(Records from a data source)
= Beginning of Section =

(* ===== verification/ThmStore.v ===== *)
(** The main theorems about the store: refinement of the abstract ledger, the root
    as a commitment, atomicity, garbage marking and pruning. *)

From S2P Require Import Prelude Errors Sha256 Hashing Node Smt Proofs Aead AesGcm Backend Cache Store Tree StoreRead Update StoreWrite Records StoreCommit StoreFrame StoreOpen StoreProof Prune Ledger Demo.

Section store.
Context `{H : Hasher} `{G : GCM} `{E : Entropy} `{MR : MapRange}.
Context {B : Type} `{BK : Backend B} `{!BackendSpec B}.
Implicit Types s : Store B.

Section reliable.
Context `{!BackendReliable B} `{!GCMSpec} `{!EntropyLive}.

(** C1: The store refines the abstract versioned ledger.  From any store in
    the refinement relation, running any sequence of operations (reads and
    proofs at the head and at old versions, previews, batches, pruning,
    reopening from storage) gives exactly the replies of the abstract ledger,
    error replies included, and ends in the relation again, provided each
    step is admissible: versions do not run out and the hashes at stake in
    the step do not collide.  In particular no run ends in a panic, a
    corruption error or an exhausted fuel bound. *)
Theorem store_refines_ledger key sk cs s lg :
  refines key sk s lg -> admissible_trace key sk cs lg ->
  ∃ s', run_trace key cs s = ((spec_trace key cs lg).1, s') ∧ refines key sk s' (spec_trace key cs lg).2.
Proof. apply trace_refines_aux. Qed.

(** C2: The root commits to the whole state and to nothing else.  Two stores
    under the same commitment key have the same root exactly when they hold
    the same state, whatever histories, tree layouts, record versions and
    ciphers led there; the two states' commitment messages must not contain a
    SHA-256 collision or two values of equal commitment. *)
Theorem root_commits_state s1 s2 ot1 ot2 st1 st2 :
  repr s1 ot1 st1 -> repr s2 ot2 st2 -> s_ck s1 = s_ck s2 ->
  no_collision (spec_msgs (commitments (s_ck s1) st1)) (spec_msgs (commitments (s_ck s1) st2)) ->
  commits_apart (s_ck s1) (map_to_list st1 ++ map_to_list st2) ->
  s_root s1 = s_root s2 ↔ st1 = st2.
Proof.
  intros Hr1 Hr2 Ek Hc Ha. rewrite (repr_root _ _ _ Hr1), (repr_root _ _ _ Hr2), <-Ek.
  split; [|by intros ->]. intros Em%spec_root_binding; [|done]. apply map_eq. intros p.
  pose proof (f_equal (lookup p) Em) as Ep. rewrite !lookup_commitments in Ep.
  destruct (st1 !! p) as [v1|] eqn:E1, (st2 !! p) as [v2|] eqn:E2; cbn in Ep; try done.
  injection Ep as Ep. apply Ha in Ep as [_ ->]; [done|..]; apply elem_of_app;
    [left|right]; by apply elem_of_map_to_list.
Qed.

(** C3: A commit marks exactly the garbage it makes.  After a batch that
    changes the state, the stale marks of the new version name exactly the
    node and value records the old tree used and the new one does not, the
    marks of other versions are untouched, and every version that was
    readable before still is. *)
Theorem commit_marks_garbage s ot st ops :
  repr s ot st -> batch_pre s st ops -> upd_state (batch_map (s_ck s) ops) st ≠ st ->
  ∃ otf s', PutBatch ops s = (Ok (spec_root (commitments (s_ck s) (batch_state s st ops)), s_version s + 1)%N, s') ∧
    repr s' otf (batch_state s st ops) ∧
    (∀ w x, is_u64 w ->
       is_Some (contents (s_backend s') !! staleRecordKey w x) ↔
       is_Some (contents (s_backend s) !! staleRecordKey w x) ∨
       (w = (s_version s + 1)%N ∧ retired (s_version s + 1) [] ot otf x)) ∧
    (∀ v o stv, (v ≤ s_version s)%N ->
       view (contents (s_backend s)) (s_ck s) (s_cipher s) v o stv ->
       view (contents (s_backend s')) (s_ck s) (s_cipher s) v o stv).
Proof.
  intros Hr Hp Hne. destruct (PutBatch_ok s ot st ops Hr Hp) as [[? _]|(_ & otf & s' & E1 & Hc)]; [done|].
  exists otf, s'. rewrite E1, (committed_root _ _ _ _ _ Hc). split_and!; [done|apply Hc|apply Hc|apply Hc].
Qed.

(** C4: Pruning is safe, complete and terminates.  With one round more than
    storage has records, a prune to a version not above the current one
    returns; every retained version at or above the horizon (lowered to a
    pinned version) reads as before, the root records below it are gone, and
    so is every record marked stale at or below the horizon. *)
Theorem prune_correct s ot st hist rounds before :
  repr s ot st -> timeline s hist -> hist !! s_version s = Some (ot, st) ->
  (horizon s before ≤ s_version s)%N -> size (contents (s_backend s)) < rounds ->
  ∃ stats s', Prune rounds before s = (Ok stats, s') ∧ repr s' ot st ∧
    timeline s' (retained (horizon s before) hist) ∧
    pruned (horizon s before) (contents (s_backend s)) (contents (s_backend s')).
Proof.
  intros Hr Ht Hh Hz Hro. destruct (Prune_ok s ot st hist rounds before Hr Ht Hh Hz Hro)
    as (stats & s' & E1 & Hr' & Ht' & Hp & _). eauto 10.
Qed.
End reliable.

(** C5: A batch is atomic, whatever goes wrong.  With any storage that keeps its
    contract (its calls may fail, the records may be missing or tampered with)
    and any entropy source, a batch that does not succeed leaves the contents of
    storage and the root, version, root child and history head of the store
    unchanged. *)
Theorem batch_atomic s ops o s' :
  PutBatch ops s = (o, s') -> is_ok o = false ->
  contents (s_backend s') = contents (s_backend s) ∧ s_root s' = s_root s ∧
  s_version s' = s_version s ∧ s_rootChild s' = s_rootChild s ∧ s_historyHead s' = s_historyHead s.
Proof.
  intros E1 Ho. apply PutBatch_atomic in E1 as [[r ->]|[_ Hq]]; [done|].
  split; [apply Hq|]. by apply quiet_head in Hq as (? & ? & ? & ? & _).
Qed.

(** C6: Computing a batch writes nothing.  Whatever storage returns, a preview
    (and so the sealing of a fork) leaves the contents of storage and every
    field of the store but its cache and its entropy counter unchanged. *)
Theorem preview_writes_nothing s ops :
  contents (s_backend (PreviewBatch ops s).2) = contents (s_backend s) ∧
  s_root (PreviewBatch ops s).2 = s_root s ∧ s_version (PreviewBatch ops s).2 = s_version s ∧
  s_rootChild (PreviewBatch ops s).2 = s_rootChild s.
Proof.
  pose proof (keeps_PreviewBatch ops s) as Hq. split; [apply Hq|].
  by apply quiet_head in Hq as (? & ? & ? & _).
Qed.
End store.

(** * Instances *)

Lemma store_refines_ledger_witness :
  ∃ s', run_trace demo_key demo_trace demo_start = ((spec_trace demo_key demo_trace (empty_ledger true)).1, s').
Proof.
  destruct (store_refines_ledger demo_key (Some demo_sk) demo_trace demo_start (empty_ledger true) demo_start_ok)
    as (s' & E1 & _); [apply admissible_traceb_sound; vm_compute; reflexivity|].
  by exists s'.
Defined.

Lemma root_commits_state_witness : s_root plain_store = s_root direct_store.
Proof.
  destruct (refines_repr _ _ _ _ plain_store_ok) as (h1 & ot1 & Hr1 & _).
  destruct (refines_repr _ _ _ _ direct_store_ok) as (h2 & ot2 & Hr2 & _).
  assert (s_ck plain_store = demo_ck) as Ek by exact (refines_ck _ _ _ _ plain_store_ok).
  assert (s_ck direct_store = demo_ck) as Ek' by exact (refines_ck _ _ _ _ direct_store_ok).
  apply (root_commits_state _ _ _ _ _ _ Hr1 Hr2).
  - by rewrite Ek, Ek'.
  - rewrite Ek. apply no_collisionb_sound. vm_compute. reflexivity.
  - rewrite Ek. apply commits_apartb_sound. vm_compute. reflexivity.
  - apply map_eq_compute. by_compute.
Defined.

Lemma commit_marks_garbage_witness :
  (PutBatch more_ops demo_store).1 =
  Ok (spec_root (commitments (s_ck demo_store) (batch_state demo_store (lg_cur demo_ledger) more_ops)),
      s_version demo_store + 1)%N.
Proof.
  destruct (refines_repr _ _ _ _ demo_store_ok) as (h & ot & Hr & _).
  destruct (commit_marks_garbage demo_store ot (lg_cur demo_ledger) more_ops Hr more_ops_pre more_ops_change)
    as (otf & s' & E1 & _).
  by rewrite E1.
Defined.

Lemma prune_correct_witness :
  ∃ stats s', Prune (S (size (contents (s_backend demo_store)))) 1 demo_store = (Ok stats, s') ∧
    contents (s_backend s') !! rootRecordKey 0 = None.
Proof.
  destruct (refines_repr _ _ _ _ demo_store_ok) as (h & ot & Hr & Ht & Hh & _).
  assert (s_snapshotPin demo_store = None ∧ s_version demo_store = 2%N) as [Hp Hv].
  { destruct demo_store_ok as (h' & ot' & []). split; [done|]. rewrite rf_version. vm_compute. reflexivity. }
  destruct (prune_correct demo_store ot _ h (S (size (contents (s_backend demo_store)))) 1 Hr Ht Hh)
    as (stats & s' & E1 & _ & _ & Hpr).
  - unfold horizon. rewrite Hp, Hv. done.
  - lia.
  - exists stats, s'. split; [done|]. apply (pr_roots _ _ _ Hpr). unfold horizon. by rewrite Hp.
Defined.

(** The write of the commit is the call that fails. *)
Lemma batch_atomic_witness :
  is_ok (PutBatch more_ops (flaky_store 4)).1 = false ∧
  contents (s_backend (PutBatch more_ops (flaky_store 4)).2) = contents (s_backend (flaky_store 4)).
Proof.
  assert (is_ok (PutBatch more_ops (flaky_store 4)).1 = false) as Ho by (vm_compute; reflexivity).
  split; [exact Ho|]. destruct (PutBatch more_ops (flaky_store 4)) as [o s'] eqn:E1. cbn [fst snd] in *.
  exact (proj1 (batch_atomic (flaky_store 4) more_ops o s' E1 Ho)).
Defined.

= End of Section =

- [WHAT IS EXPECTED] Throughout the data above, report every line that contains the string "Lemma".

- [ANSWER SPACE]
Lemma store_refines_ledger_witness :
Lemma root_commits_state_witness : s_root plain_store = s_root direct_store.
Lemma commit_marks_garbage_witness :
Lemma prune_correct_witness :
Lemma batch_atomic_witness :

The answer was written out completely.